= Exercise details =
From the records below, output exactly the lines running from the line containing "let s := fresh" through the line containing "(emit _) => apply keeps_emit", and no others.

= Excerpted records =
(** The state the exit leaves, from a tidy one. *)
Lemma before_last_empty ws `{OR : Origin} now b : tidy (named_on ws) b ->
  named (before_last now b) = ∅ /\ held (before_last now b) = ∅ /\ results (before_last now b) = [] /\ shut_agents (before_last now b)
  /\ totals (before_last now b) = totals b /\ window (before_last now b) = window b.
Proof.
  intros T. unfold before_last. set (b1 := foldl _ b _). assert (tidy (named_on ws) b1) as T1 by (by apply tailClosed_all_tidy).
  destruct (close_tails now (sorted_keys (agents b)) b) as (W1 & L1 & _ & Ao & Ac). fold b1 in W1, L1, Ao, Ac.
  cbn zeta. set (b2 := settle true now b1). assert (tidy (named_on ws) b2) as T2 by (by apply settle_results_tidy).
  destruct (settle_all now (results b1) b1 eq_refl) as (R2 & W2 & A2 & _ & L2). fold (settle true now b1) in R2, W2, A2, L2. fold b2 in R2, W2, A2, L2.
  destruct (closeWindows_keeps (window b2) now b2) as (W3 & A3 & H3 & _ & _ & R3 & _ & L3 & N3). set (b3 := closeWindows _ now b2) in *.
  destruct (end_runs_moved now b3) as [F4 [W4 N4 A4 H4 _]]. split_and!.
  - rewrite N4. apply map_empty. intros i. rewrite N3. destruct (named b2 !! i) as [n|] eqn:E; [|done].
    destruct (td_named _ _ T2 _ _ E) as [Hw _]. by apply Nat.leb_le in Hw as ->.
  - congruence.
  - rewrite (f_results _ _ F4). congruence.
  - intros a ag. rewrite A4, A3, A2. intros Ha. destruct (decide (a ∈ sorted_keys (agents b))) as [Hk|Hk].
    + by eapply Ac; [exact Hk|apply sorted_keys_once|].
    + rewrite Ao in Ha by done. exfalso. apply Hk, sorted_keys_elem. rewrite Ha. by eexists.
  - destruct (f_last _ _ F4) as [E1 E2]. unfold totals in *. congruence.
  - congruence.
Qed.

* * *

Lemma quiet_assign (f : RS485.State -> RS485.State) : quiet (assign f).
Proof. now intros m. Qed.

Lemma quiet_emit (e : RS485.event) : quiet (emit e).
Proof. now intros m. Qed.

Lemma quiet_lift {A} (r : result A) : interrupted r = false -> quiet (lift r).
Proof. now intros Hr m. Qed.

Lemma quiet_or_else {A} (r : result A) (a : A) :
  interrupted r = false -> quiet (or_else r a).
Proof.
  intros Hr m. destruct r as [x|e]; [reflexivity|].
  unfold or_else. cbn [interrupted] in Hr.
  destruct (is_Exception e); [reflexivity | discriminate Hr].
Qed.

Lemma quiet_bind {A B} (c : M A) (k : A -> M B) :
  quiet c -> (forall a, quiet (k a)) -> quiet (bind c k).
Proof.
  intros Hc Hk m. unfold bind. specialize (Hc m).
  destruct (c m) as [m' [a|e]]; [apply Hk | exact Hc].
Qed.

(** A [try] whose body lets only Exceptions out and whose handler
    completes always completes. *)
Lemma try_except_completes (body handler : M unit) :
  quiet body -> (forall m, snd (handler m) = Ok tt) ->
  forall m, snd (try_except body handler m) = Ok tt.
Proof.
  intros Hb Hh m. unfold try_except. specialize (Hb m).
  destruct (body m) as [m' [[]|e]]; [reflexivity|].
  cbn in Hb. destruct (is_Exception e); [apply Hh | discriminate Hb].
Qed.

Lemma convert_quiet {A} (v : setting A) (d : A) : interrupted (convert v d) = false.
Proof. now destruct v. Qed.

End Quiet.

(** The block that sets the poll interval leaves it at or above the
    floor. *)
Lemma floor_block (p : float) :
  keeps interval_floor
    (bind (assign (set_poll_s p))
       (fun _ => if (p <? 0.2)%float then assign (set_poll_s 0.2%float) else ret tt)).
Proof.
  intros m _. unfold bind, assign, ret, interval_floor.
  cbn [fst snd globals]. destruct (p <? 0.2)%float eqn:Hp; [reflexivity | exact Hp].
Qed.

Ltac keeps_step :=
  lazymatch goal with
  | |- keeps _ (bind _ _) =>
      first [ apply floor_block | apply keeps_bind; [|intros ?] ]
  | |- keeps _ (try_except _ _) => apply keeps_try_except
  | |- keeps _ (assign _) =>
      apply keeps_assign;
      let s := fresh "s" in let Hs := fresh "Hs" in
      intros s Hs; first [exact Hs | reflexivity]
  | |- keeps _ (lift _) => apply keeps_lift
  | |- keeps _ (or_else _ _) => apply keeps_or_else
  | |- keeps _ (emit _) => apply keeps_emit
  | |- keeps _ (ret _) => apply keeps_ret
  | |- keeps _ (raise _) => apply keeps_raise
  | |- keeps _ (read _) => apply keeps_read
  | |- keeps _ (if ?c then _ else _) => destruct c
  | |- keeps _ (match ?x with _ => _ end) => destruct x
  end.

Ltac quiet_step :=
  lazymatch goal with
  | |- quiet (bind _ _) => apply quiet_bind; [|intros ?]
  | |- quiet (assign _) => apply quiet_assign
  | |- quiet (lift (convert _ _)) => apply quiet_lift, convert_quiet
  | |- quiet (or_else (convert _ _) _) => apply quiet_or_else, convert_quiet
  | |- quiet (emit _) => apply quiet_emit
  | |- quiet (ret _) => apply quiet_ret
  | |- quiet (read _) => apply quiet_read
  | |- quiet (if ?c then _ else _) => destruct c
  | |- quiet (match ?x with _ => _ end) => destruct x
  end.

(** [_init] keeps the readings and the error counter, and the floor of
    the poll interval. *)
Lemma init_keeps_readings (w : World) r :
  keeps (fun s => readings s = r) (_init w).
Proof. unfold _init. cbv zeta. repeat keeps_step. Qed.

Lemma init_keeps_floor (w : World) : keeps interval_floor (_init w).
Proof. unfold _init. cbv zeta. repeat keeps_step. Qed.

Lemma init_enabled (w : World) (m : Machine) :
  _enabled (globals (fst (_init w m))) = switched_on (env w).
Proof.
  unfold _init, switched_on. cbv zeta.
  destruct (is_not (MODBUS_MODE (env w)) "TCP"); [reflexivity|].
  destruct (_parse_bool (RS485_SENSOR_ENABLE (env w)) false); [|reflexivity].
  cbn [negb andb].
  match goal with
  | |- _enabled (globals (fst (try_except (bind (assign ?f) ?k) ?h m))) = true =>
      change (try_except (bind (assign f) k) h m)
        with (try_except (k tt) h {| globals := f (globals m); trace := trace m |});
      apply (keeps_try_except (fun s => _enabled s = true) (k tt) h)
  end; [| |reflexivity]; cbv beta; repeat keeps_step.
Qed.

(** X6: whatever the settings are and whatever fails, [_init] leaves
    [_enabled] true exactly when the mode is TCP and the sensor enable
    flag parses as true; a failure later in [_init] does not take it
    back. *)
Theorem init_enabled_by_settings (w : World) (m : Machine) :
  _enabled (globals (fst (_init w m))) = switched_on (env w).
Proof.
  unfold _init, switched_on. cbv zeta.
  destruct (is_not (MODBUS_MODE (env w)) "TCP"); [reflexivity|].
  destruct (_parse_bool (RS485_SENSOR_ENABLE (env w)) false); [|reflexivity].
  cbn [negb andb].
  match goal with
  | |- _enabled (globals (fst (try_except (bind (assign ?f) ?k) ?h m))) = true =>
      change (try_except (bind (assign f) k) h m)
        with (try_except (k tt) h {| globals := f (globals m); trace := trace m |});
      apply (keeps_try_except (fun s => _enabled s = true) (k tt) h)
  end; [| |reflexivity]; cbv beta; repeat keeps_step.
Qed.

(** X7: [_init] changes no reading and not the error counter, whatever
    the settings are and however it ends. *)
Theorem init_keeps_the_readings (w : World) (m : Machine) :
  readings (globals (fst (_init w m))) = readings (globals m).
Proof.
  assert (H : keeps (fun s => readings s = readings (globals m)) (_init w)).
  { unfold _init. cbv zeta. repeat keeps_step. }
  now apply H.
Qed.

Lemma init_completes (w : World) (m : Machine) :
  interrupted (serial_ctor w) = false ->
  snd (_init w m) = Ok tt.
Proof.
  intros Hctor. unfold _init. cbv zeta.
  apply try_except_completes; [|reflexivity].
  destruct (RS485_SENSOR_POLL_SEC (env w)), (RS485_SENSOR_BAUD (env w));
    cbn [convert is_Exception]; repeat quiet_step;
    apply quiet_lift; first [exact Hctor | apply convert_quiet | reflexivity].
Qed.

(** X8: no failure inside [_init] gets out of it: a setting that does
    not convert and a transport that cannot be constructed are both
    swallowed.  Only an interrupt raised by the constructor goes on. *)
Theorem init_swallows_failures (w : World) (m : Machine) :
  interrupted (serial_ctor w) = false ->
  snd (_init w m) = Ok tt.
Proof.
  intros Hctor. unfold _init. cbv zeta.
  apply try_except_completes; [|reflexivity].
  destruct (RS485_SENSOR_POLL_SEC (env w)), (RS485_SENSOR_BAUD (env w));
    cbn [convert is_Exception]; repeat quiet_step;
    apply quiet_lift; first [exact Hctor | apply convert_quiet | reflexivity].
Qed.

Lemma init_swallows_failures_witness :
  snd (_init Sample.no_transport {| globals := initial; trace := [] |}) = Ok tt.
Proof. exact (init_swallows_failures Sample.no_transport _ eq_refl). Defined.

= Reply to the task =
      let s := fresh "s" in let Hs := fresh "Hs" in
      intros s Hs; first [exact Hs | reflexivity]
  | |- keeps _ (lift _) => apply keeps_lift
  | |- keeps _ (or_else _ _) => apply keeps_or_else
  | |- keeps _ (emit _) => apply keeps_emit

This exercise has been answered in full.